Wonders about Weather

1. Is it possible to predict the weather?

2. How do people make weather predictions?

3. Are weather proverbs, developed a long time ago to predict the weather before modern-day measuring tools existed, fact or fiction? How do you know?

MythBusters: Running in the Rain

Mythbusters: Find out if it's fact or fiction

Myth or not? You stay drier if you run in the rain vs. walk.

Weather "Myths" are also known as Weather Proverbs/Folklore

In a group of three, look through the books and digital source to find 3 to 5 weather proverbs covering the areas of:

1. temperature

2. wind direction and speed

3. precipitation

4. cloud cover

5. air pressure

Record these proverbs on your planner.

Find the scientific evidence to either prove or disprove the myth!

1. Each group member should tackle one proverb at a time.
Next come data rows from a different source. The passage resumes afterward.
(* ===== verification/SessionErrors.v ===== *)
(** What the events that the counters cannot rely on do, and other failures of sessions:
    failed assertions, a corrupted list and reads and writes outside of buffers. *)
From coqutil Require Import Datatypes.RecordSetters.
From S2P Require Import Prelude.
From S2P Require Import Const.
From S2P Require Import ConstApp.
From S2P Require Import ConstStream.
From S2P Require Import ProtoTypes.
From S2P Require Import Timer.
From S2P Require Import Dec.
From S2P Require Import DecodePpp.
From S2P Require Import DecodeEth.
From S2P Require Import Enc.
From S2P Require Import EncodeEth.
From S2P Require Import Stream.
From S2P Require Import Session.
From S2P Require Import SessionDhcp.
From S2P Require Import SessionIgmp.
From S2P Require Import SessionAccess.
From S2P Require Import SessionTx.
From S2P Require Import SessionSys.
From S2P Require Import SessionInit.
From S2P Require Import SessionCount.
From S2P Require Import SessionKeeps.
From S2P Require Import SessionRxKeeps.
From S2P Require Import SessionTxKeeps.
From S2P Require Import SessionExact.
Import RecordSetters.DoubleBraceUpdate.
From stdpp Require Import gmap list strings.
Open Scope Z_scope.

(** * Events that are not expected *)

Definition one_session : setup := setup_new 1 [access_new ACCESS_TYPE_PPPOE VLAN_MODE_11 7 1 1 0].

Definition reject_frame (protocol : Z) : ethernet :=
  ppp_frame one_session 1 PROTOCOL_LCP (h_lcp (lcp0 {{ lcp_code := PPP_CODE_PROT_REJECT ; lcp_identifier := 1 ; lcp_protocol := protocol }})).

(** Both network protocols are rejected before LCP is open: the session is established;
    then LCP is negotiated. *)
Definition early_reject : list event :=
  [Ev_ctrl_job true; rx_of (discovery_frame one_session 1 PPPOE_PADO 0); rx_of (discovery_frame one_session 1 PPPOE_PADS 1);
   rx_of (reject_frame PROTOCOL_IPCP); rx_of (reject_frame PROTOCOL_IP6CP)].

(** The rest of the handshake. *)
Definition late_lcp : list event := early_reject ++ skipn 2 (handshake one_session 1).

(** An idle session is stopped: it stays on the idle list. *)
Definition stop_idle : list event := [Ev_stop (Session 1); Ev_ctrl_job true].

(** A protocol reject before LCP is open establishes a session without LCP, and LCP then
    makes an assertion of the program fail.  A command that stops a session before it was
    started counts it as terminated and leaves it on the idle list: the control job starts
    it all the same, the teardown makes an assertion fail, and starting it again puts it on
    the list twice. *)
Theorem unexpected_events_fail :
  outcome (from_start one_session early_reject) = Some ([BBL_ESTABLISHED], (0, 1, 0))
  /\ from_start one_session late_lcp = Assert
  /\ outcome (from_start one_session stop_idle) = Some ([BBL_PPPOE_INIT], (1, 0, 1))
  /\ from_start one_session (stop_idle ++ [Ev_teardown; Ev_ctrl_job true; Ev_ctrl_job true]) = Assert
  /\ from_start one_session [Ev_stop (Session 1); Ev_start (Session 1)] = Fault.
Proof. split_and!; vm_compute; reflexivity. Qed.

(** * Stopping a session that was not started *)

Lemma enter_terminated_no_fault x : enter_terminated x <> Fault.
Proof.
  unfold enter_terminated. cbv zeta. destruct (_ <? _); [done|]. match goal with |- (if g_teardown (gl ?z) then _ else _) <> _ => set (x1 := z) end. clearbody x1.
  destruct (g_teardown (gl x1)); [done|]. by destruct (reconnects _ _).
Qed.

(** An idle session is stopped. *)
Lemma stop_idle_view x : s_state (ss x) = BBL_IDLE -> s_access_type (ss x) = ACCESS_TYPE_PPPOE ->
  0 <= g_sessions_terminated (gl x) < g_sessions (gl x) -> g_sessions (gl x) < 2 ^ 32 ->
  exists x', stop_session x = Ok x' /\ s_state (ss x') = BBL_TERMINATED /\ s_id (ss x') = s_id (ss x) /\ s_access_type (ss x') = ACCESS_TYPE_PPPOE
  /\ g_sessions_terminated (gl x') = g_sessions_terminated (gl x) + 1 /\ g_idle (gl x') = g_idle (gl x) /\ g_teardown (gl x') = g_teardown (gl x) /\ g_sessions (gl x') = g_sessions (gl x).
Proof.
  intros Hs Ha Hn Hm. unfold stop_session, bbl_session_clear. set (x0 := up _ x). assert (V0 : view_of x0 = view_of x) by reflexivity. clearbody x0.
  change (s_access_type (ss x0)) with (v_type (view_of x0)). change (s_state (ss x0)) with (v_state (view_of x0)). rewrite V0. cbn [view_of v_type v_state]. rewrite Ha, Hs.
  unfold bbl_session_update_state. cbv zeta. change (s_state (ss x0)) with (v_state (view_of x0)). rewrite V0. cbn [view_of v_type v_state]. rewrite Hs. rewrite decide_False by done.
  change (negb _) with false. cbv iota. rewrite decide_False by done. change (Session.pending BBL_IDLE && _) with false. cbv iota. cbn [mbind res_bind].
  set (x1 := up _ x0). assert (V1 : view_of x1 = reset_view (view_of x0) BBL_TERMINATED (v_lcp (view_of x0)) (v_outstanding (view_of x0)) (v_established (view_of x0)) (v_terminated (view_of x0))) by reflexivity.
  clearbody x1. rewrite V0 in V1. pose proof (enter_terminated_view x1) as He. rewrite V1 in He. cbn in He. specialize (He Ha Hn Hm).
  pose proof (enter_terminated_no_fault x1) as Hf. destruct (enter_terminated x1) as [x'| |]; [|done|done]. cbn -[view_of] in He. exists x'. split; [done|].
  unfold view_of in He. inversion He. split_and!; congruence.
Qed.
Determine what scientific principle the proverb is explaining.

2. Use your sources to find the fact or fiction behind the proverb.
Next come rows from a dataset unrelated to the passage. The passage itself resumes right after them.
Lemma fragment_store_ok (e : arrival) f : valid e -> length (f_buf f) = Z.to_nat FRAGMENT_BUF -> ar_off e + ar_len e <= FRAGMENT_BUF ->
  exists bs f', ipv4_payload (ar_ipv4 e) = Some bs /\ fragment_store (ar_eth e) (ar_time e) (ar_ipv4 e) f = Some f' /\
    f_buf f' = take (Z.to_nat (ar_off e)) (f_buf f) ++ take (Z.to_nat (ar_len e)) bs ++ drop (Z.to_nat (ar_off e) + Z.to_nat (ar_len e)) (f_buf f) /\
    f_recived f' = u16 (f_recived f + ar_len e) /\ f_fragments f' = u16 (f_fragments f + 1) /\
    f_max_offset f' = Z.max (ar_off e) (f_max_offset f) /\ f_max_length f' = Z.max (eth_length (ar_eth e)) (f_max_length f) /\
    f_expected f' = (if more_fragments (ar_ipv4 e) then f_expected f else u16 (ar_off e + ar_len e)) /\ length (f_buf f') = Z.to_nat FRAGMENT_BUF.
Proof.
  intros (bs & Hp & Hl) Hb Ho. exists bs. unfold ar_off, ar_len in *. set (ip := ar_ipv4 e) in *. set (off := fragment_offset ip) in *.
  assert (0 <= off) by apply u16_range.
  assert (Hc : copy_at (f_buf f) off (ipv4_payload ip) (ipv4_payload_len ip)
    = Some (take (Z.to_nat off) (f_buf f) ++ take (Z.to_nat (ipv4_payload_len ip)) bs ++ drop (Z.to_nat off + Z.to_nat (ipv4_payload_len ip)) (f_buf f))).
  { unfold copy_at. rewrite Hp. destruct (Z.eqb_spec (ipv4_payload_len ip) 0) as [->|Hn].
    - cbn [Z.to_nat]. rewrite take_0, Nat.add_0_r. by rewrite (app_nil_l (drop _ _)), take_drop.
    - cbn [mbind option_bind]. rewrite (proj2 (Nat.ltb_ge _ _)) by lia. rewrite (proj2 (Nat.ltb_ge _ _)) by lia. done. }
  unfold fragment_store. fold ip off. rewrite Hc. cbn [mbind option_bind]. eexists. split; [done|]. split; [reflexivity|].
  assert (Hlen : length (take (Z.to_nat off) (f_buf f) ++ take (Z.to_nat (ipv4_payload_len ip)) bs ++ drop (Z.to_nat off + Z.to_nat (ipv4_payload_len ip)) (f_buf f))
    = Z.to_nat FRAGMENT_BUF) by (rewrite !length_app, !length_take, length_drop; lia).
  destruct (more_fragments ip); split_and!; try reflexivity; exact Hlen.
Qed.

Lemma completed_step e fs : distinct fs -> buffers fs -> valid e ->
  exists fs' o, reassemble (ar_eth e) (ar_time e) (ar_ipv4 e) fs = Some (fs', o) /\ distinct fs' /\ buffers fs'
    /\ receive (ar_eth e) (ar_time e) (ar_ipv4 e) (table fs) = Some (table fs', o).
Proof.
  intros Hd Hb Hv. pose proof (reassemble_table (ar_eth e) (ar_time e) (ar_ipv4 e) fs Hd) as H.
  set (f := default (fragment_new (ar_ipv4 e)) (table fs !! ar_key e)).
  assert (Hf : length (f_buf f) = Z.to_nat FRAGMENT_BUF).
  { subst f. destruct (table fs !! ar_key e) eqn:E; [exact (Hb _ _ E)|]. apply length_replicate. }
  unfold receive in H. fold (ar_key e) (ar_off e) (ar_len e) f in H. destruct (FRAGMENT_BUF <? ar_off e + ar_len e) eqn:El.
  - destruct (reassemble _ _ _ fs) as [[fs' o]|]; [|done]. destruct H as [Hd' H]. exists fs', o. split_and!; [done|done| |].
    + unfold buffers. injection H as <- _. by apply map_Forall_delete.
    + unfold receive. fold (ar_off e) (ar_len e). by rewrite El.
  - destruct (fragment_store_ok e f Hv Hf) as (bs & f' & _ & Hs & _ & _ & _ & _ & _ & _ & Hl); [apply Z.ltb_ge in El; lia|].
    rewrite Hs in H. cbn [mbind option_bind] in H. destruct (reassemble _ _ _ fs) as [[fs' o]|]; [|done]. destruct H as [Hd' H].
    exists fs', o. split_and!; [done|done| |].
    + unfold buffers. destruct (f_recived f' =? f_expected f'); injection H as <- _; [by apply map_Forall_delete|by apply map_Forall_insert_2].
    + unfold receive. fold (ar_off e) (ar_len e) (ar_key e) f. rewrite El, Hs. exact H.
Qed.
3. Use your planner to keep track of your findings.

Share your discoveries

Choose one proverb that proved to be true and present to the class.

Presentations can be re-enactments (skits), weather report, visual presentation, etc.

Notes about this lesson

* There is not a formal writing component (the goal is not to write expository paragraphs)

Length of time:

Science curriculum in classroom? (multiple days)

Library Day 1 - introduction (video), intro to weather proverbs, time to look through materials to find proverbs, interpret proverbs (1 hour) Checklist check-in

Library Day 2 - Use sources to find scientific fact behind proverbs (each student should be responsible for one) (1 hour) Checklist check-in

Library Day 3 - Student groups decide which proverb to present to the class and create a presentation. (1 hour) Checklist check-in

Library Day 4 - presentations / reflection on process

The goals that support guided inquiry:

1) Engagement (hook through Mythbusters) and Reflection (checklist)

2) Background knowledge: Science curriculum in the classroom (concepts of weather and weather measuring instruments), knowledge of folklore

3) Higher-order thinking - challenge to determine what science principles need to be researched based on the proverb.

4) Different modes of learning - books and web sources include print, visual and audio

5) Social construction - students work in groups of three

6) Opportunities for abstract thinking (must interpret a proverb, and determine related scientific content that proves or disproves the proverb.)

Student Checklist

_____ 1. Used 3 or more resources to identify proverbs.

______ 2. Recorded proverbs on planner.

______ 3. Proverbs are related to scientific principles.

______ 4. Variety of resources used to verify scientific fact behind principles.

Reference books:

Nonfiction books:


______ 5. Final product communicates proverb.

______ 6. Final product incorporates scientific weather principles.

______ 7. Final product is creative and presented well.

______ 8. All members participated in research and development of final product.